» Exercise directions:
Below is a block of entries; repeat exactly the lines starting at the line that contains "one round. *)" and ending at the line that contains "Definition ELLIPSE_MASK_FILL : Z := 0x10.", both included.
Input material START
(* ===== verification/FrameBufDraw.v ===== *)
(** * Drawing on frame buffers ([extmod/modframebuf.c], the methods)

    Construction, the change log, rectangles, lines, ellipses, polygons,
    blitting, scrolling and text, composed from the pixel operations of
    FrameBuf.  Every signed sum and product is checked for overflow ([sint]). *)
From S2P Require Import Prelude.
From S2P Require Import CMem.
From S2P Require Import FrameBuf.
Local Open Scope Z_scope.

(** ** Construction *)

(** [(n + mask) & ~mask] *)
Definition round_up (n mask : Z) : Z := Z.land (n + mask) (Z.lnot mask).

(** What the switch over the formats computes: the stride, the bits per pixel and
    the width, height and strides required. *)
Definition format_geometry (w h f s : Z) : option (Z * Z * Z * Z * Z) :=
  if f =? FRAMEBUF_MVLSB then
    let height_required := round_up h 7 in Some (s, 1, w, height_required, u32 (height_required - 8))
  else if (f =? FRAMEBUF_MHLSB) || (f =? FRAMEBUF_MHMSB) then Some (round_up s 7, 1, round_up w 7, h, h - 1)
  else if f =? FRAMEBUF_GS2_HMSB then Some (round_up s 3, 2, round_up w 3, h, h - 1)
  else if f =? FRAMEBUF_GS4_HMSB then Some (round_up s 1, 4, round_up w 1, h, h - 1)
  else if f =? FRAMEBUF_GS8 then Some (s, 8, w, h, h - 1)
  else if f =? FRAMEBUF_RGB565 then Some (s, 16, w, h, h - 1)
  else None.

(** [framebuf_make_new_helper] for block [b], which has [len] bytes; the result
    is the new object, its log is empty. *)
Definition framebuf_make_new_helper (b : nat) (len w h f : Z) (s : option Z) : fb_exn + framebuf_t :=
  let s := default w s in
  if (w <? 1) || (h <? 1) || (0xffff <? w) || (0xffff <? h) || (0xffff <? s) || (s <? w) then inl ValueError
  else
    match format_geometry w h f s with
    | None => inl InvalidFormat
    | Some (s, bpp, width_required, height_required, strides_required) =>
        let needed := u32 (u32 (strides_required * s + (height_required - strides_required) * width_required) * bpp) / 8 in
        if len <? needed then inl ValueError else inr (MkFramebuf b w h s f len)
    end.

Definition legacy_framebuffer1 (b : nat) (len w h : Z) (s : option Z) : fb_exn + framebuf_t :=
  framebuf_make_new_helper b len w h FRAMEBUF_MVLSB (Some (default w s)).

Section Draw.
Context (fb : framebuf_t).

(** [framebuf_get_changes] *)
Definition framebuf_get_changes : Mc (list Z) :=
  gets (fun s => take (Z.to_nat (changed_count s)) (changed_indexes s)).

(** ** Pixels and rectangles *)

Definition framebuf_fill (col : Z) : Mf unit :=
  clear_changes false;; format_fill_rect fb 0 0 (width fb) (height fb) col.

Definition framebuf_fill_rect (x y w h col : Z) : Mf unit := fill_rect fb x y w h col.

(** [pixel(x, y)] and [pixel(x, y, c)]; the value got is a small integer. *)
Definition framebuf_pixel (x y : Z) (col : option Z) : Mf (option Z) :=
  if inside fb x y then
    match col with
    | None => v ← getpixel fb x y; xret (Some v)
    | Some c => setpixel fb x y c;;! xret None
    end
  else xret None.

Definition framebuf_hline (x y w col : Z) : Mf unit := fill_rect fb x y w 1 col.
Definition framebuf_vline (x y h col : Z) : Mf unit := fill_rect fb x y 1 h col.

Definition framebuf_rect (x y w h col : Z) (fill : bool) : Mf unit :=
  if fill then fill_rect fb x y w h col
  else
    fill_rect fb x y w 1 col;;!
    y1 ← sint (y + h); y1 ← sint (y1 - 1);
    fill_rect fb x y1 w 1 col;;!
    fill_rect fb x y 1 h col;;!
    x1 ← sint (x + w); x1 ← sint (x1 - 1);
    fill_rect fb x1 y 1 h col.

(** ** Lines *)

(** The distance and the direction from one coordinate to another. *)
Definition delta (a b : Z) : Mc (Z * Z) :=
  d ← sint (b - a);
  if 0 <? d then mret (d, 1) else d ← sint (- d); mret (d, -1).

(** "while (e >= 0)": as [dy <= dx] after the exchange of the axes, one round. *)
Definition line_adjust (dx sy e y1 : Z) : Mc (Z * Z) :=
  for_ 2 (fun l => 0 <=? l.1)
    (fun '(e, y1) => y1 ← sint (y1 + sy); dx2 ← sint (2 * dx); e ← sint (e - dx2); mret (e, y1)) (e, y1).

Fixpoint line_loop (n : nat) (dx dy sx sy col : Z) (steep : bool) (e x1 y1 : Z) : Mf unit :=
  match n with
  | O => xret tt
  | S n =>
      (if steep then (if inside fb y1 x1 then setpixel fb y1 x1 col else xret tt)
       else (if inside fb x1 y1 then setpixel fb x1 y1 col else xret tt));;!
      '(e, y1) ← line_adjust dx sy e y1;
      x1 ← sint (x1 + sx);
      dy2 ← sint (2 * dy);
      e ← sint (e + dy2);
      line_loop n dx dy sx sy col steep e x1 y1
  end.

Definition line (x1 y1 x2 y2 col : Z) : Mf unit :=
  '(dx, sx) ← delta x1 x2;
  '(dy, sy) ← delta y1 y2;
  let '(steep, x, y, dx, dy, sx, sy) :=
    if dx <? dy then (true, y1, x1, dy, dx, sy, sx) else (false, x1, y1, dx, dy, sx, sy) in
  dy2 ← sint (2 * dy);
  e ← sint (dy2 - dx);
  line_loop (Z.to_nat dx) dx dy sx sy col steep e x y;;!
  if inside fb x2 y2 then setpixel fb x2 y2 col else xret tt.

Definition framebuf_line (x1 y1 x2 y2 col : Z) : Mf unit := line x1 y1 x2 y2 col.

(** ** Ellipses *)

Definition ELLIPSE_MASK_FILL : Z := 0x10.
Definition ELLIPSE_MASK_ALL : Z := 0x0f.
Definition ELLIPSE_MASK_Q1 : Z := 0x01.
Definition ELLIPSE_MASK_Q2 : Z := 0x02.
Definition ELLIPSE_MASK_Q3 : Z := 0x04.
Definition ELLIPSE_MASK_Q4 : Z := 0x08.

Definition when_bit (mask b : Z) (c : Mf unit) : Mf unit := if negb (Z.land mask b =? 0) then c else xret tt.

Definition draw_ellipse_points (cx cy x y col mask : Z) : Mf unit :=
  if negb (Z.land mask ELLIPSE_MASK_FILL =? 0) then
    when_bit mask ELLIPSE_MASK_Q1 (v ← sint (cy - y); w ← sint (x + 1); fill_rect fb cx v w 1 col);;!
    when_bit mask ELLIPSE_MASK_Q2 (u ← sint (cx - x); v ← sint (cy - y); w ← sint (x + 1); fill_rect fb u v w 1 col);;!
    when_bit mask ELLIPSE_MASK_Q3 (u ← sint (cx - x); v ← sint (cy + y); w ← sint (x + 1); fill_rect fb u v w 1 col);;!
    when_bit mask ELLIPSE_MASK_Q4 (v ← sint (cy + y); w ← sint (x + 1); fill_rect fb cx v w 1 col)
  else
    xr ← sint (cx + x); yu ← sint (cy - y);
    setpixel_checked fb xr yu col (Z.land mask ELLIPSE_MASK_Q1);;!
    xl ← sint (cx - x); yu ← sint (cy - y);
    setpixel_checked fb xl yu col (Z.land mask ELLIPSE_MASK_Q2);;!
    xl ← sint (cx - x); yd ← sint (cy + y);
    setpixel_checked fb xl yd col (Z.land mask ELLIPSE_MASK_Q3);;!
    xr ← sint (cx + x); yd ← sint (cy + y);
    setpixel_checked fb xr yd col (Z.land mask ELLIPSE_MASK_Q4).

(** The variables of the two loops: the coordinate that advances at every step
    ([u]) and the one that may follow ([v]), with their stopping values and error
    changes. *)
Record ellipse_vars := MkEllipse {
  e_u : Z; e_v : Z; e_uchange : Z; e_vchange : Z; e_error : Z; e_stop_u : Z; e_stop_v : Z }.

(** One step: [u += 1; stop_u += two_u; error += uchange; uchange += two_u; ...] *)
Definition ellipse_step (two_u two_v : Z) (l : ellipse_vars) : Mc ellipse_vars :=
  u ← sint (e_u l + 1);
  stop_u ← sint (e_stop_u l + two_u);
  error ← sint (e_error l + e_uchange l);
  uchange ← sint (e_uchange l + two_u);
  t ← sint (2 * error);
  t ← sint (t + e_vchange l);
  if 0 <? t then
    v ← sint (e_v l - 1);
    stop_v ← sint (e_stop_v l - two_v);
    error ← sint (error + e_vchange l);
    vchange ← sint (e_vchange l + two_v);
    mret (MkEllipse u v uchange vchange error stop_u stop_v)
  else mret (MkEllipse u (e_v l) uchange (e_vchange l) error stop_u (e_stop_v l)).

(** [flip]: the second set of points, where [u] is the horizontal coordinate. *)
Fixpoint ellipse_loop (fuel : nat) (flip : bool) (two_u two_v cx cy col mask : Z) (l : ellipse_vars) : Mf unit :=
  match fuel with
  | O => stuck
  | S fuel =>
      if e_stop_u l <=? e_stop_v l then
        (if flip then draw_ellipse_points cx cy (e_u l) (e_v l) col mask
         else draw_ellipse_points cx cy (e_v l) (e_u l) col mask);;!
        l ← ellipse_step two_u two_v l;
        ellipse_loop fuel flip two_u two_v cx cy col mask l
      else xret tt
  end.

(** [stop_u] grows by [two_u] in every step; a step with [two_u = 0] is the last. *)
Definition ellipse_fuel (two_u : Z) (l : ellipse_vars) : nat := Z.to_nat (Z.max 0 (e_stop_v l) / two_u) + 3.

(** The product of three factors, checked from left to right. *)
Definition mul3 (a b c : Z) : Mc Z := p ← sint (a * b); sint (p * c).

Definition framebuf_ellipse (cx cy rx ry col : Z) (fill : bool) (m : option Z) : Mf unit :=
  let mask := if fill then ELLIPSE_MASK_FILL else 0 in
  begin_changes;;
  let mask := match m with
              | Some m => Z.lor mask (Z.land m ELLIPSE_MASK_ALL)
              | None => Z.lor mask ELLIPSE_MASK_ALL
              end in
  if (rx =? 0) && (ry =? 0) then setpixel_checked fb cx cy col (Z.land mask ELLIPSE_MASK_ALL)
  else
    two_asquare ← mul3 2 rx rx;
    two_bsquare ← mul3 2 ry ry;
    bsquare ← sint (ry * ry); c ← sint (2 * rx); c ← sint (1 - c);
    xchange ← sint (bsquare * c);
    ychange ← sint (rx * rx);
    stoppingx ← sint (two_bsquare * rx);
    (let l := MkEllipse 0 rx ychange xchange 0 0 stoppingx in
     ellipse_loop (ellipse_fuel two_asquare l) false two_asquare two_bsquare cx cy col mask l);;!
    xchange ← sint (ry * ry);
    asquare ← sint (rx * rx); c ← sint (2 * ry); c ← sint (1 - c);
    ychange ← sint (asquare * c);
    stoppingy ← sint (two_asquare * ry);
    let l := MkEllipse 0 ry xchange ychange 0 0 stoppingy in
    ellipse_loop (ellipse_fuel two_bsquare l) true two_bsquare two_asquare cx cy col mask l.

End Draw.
Input material END
Input material START
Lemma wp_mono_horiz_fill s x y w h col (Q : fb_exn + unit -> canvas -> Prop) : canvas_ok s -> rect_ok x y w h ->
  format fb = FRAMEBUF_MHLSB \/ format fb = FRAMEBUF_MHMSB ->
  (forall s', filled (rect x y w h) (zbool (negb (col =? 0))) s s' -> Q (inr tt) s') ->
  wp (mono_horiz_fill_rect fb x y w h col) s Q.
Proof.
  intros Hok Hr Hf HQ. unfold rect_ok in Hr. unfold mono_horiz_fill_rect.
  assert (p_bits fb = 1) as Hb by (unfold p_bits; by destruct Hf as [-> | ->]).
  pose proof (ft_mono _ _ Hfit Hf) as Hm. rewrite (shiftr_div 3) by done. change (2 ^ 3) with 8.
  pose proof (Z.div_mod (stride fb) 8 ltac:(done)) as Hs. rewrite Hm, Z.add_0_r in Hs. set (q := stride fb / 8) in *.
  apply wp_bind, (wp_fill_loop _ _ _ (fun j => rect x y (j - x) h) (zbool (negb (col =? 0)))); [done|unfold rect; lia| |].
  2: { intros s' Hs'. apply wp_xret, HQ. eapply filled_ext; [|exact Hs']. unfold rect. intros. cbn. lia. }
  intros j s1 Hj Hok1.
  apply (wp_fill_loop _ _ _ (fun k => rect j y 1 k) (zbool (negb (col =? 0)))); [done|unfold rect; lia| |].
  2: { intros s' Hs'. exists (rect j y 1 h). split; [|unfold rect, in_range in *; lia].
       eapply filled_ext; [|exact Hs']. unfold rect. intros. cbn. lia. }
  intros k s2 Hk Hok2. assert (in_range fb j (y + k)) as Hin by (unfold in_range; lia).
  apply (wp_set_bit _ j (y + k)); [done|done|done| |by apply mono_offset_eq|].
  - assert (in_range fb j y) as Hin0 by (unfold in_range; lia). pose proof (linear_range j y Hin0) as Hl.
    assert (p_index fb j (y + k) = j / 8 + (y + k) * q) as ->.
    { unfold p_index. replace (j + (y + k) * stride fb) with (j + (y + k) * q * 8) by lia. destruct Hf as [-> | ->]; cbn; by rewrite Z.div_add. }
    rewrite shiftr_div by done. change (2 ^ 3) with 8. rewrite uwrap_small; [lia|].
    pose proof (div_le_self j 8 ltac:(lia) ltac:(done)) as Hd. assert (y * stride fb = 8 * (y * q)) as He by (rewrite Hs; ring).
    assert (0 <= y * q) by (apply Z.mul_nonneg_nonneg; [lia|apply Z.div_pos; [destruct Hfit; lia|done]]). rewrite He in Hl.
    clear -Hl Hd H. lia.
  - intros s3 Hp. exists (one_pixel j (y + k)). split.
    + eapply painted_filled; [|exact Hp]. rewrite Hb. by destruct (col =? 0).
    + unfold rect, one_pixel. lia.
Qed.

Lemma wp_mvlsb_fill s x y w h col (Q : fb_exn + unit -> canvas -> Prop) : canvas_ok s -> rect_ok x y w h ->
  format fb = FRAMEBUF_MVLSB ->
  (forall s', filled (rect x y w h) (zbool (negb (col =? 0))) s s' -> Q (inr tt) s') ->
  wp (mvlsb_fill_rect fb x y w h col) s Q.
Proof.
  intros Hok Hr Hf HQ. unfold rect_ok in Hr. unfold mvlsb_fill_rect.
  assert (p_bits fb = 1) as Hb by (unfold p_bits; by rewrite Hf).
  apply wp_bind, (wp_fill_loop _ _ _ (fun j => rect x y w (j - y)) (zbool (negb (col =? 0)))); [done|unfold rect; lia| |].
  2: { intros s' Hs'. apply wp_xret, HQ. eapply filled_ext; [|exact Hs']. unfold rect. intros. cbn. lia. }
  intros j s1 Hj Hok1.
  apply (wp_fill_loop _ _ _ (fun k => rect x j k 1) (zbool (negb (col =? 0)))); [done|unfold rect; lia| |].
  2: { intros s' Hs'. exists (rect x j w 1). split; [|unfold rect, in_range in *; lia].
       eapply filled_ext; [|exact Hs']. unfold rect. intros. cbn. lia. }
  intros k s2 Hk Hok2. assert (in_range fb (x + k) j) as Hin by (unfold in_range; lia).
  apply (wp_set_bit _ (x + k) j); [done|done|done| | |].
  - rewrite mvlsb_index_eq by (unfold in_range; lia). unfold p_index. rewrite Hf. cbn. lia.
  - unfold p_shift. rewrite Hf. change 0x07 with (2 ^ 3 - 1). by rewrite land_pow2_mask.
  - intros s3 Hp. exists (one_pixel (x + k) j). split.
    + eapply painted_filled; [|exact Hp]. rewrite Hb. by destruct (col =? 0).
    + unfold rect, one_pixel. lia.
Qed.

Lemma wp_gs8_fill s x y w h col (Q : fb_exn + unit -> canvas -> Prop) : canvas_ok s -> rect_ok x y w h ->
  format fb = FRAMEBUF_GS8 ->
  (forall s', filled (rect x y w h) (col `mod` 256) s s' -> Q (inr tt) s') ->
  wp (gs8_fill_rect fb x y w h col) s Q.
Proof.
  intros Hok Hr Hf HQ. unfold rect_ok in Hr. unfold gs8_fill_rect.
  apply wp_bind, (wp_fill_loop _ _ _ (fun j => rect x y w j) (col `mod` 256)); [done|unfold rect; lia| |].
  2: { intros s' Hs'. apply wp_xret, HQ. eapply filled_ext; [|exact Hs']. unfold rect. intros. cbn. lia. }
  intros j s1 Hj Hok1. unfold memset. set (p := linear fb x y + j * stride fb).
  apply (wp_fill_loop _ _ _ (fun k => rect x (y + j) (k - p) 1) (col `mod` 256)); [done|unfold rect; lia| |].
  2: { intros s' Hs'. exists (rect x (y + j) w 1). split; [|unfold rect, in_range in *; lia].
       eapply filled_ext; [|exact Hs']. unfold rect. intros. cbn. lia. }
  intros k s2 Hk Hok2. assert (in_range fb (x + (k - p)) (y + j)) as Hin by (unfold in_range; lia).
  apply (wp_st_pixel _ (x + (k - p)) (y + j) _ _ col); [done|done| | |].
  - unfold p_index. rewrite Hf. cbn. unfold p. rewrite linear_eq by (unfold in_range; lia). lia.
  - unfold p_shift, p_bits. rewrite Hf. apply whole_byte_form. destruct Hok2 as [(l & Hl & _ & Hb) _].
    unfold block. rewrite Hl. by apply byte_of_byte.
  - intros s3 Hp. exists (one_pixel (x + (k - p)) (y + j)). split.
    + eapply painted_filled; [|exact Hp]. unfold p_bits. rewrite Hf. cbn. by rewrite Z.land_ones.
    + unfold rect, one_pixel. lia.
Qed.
Input material END
» Exercise answer:
(** "while (e >= 0)": as [dy <= dx] after the exchange of the axes, one round. *)
Definition line_adjust (dx sy e y1 : Z) : Mc (Z * Z) :=
  for_ 2 (fun l => 0 <=? l.1)
    (fun '(e, y1) => y1 ← sint (y1 + sy); dx2 ← sint (2 * dx); e ← sint (e - dx2); mret (e, y1)) (e, y1).

Fixpoint line_loop (n : nat) (dx dy sx sy col : Z) (steep : bool) (e x1 y1 : Z) : Mf unit :=
  match n with
  | O => xret tt
  | S n =>
      (if steep then (if inside fb y1 x1 then setpixel fb y1 x1 col else xret tt)
       else (if inside fb x1 y1 then setpixel fb x1 y1 col else xret tt));;!
      '(e, y1) ← line_adjust dx sy e y1;
      x1 ← sint (x1 + sx);
      dy2 ← sint (2 * dy);
      e ← sint (e + dy2);
      line_loop n dx dy sx sy col steep e x1 y1
  end.

Definition line (x1 y1 x2 y2 col : Z) : Mf unit :=
  '(dx, sx) ← delta x1 x2;
  '(dy, sy) ← delta y1 y2;
  let '(steep, x, y, dx, dy, sx, sy) :=
    if dx <? dy then (true, y1, x1, dy, dx, sy, sx) else (false, x1, y1, dx, dy, sx, sy) in
  dy2 ← sint (2 * dy);
  e ← sint (dy2 - dx);
  line_loop (Z.to_nat dx) dx dy sx sy col steep e x y;;!
  if inside fb x2 y2 then setpixel fb x2 y2 col else xret tt.

Definition framebuf_line (x1 y1 x2 y2 col : Z) : Mf unit := line x1 y1 x2 y2 col.

(** ** Ellipses *)

Definition ELLIPSE_MASK_FILL : Z := 0x10.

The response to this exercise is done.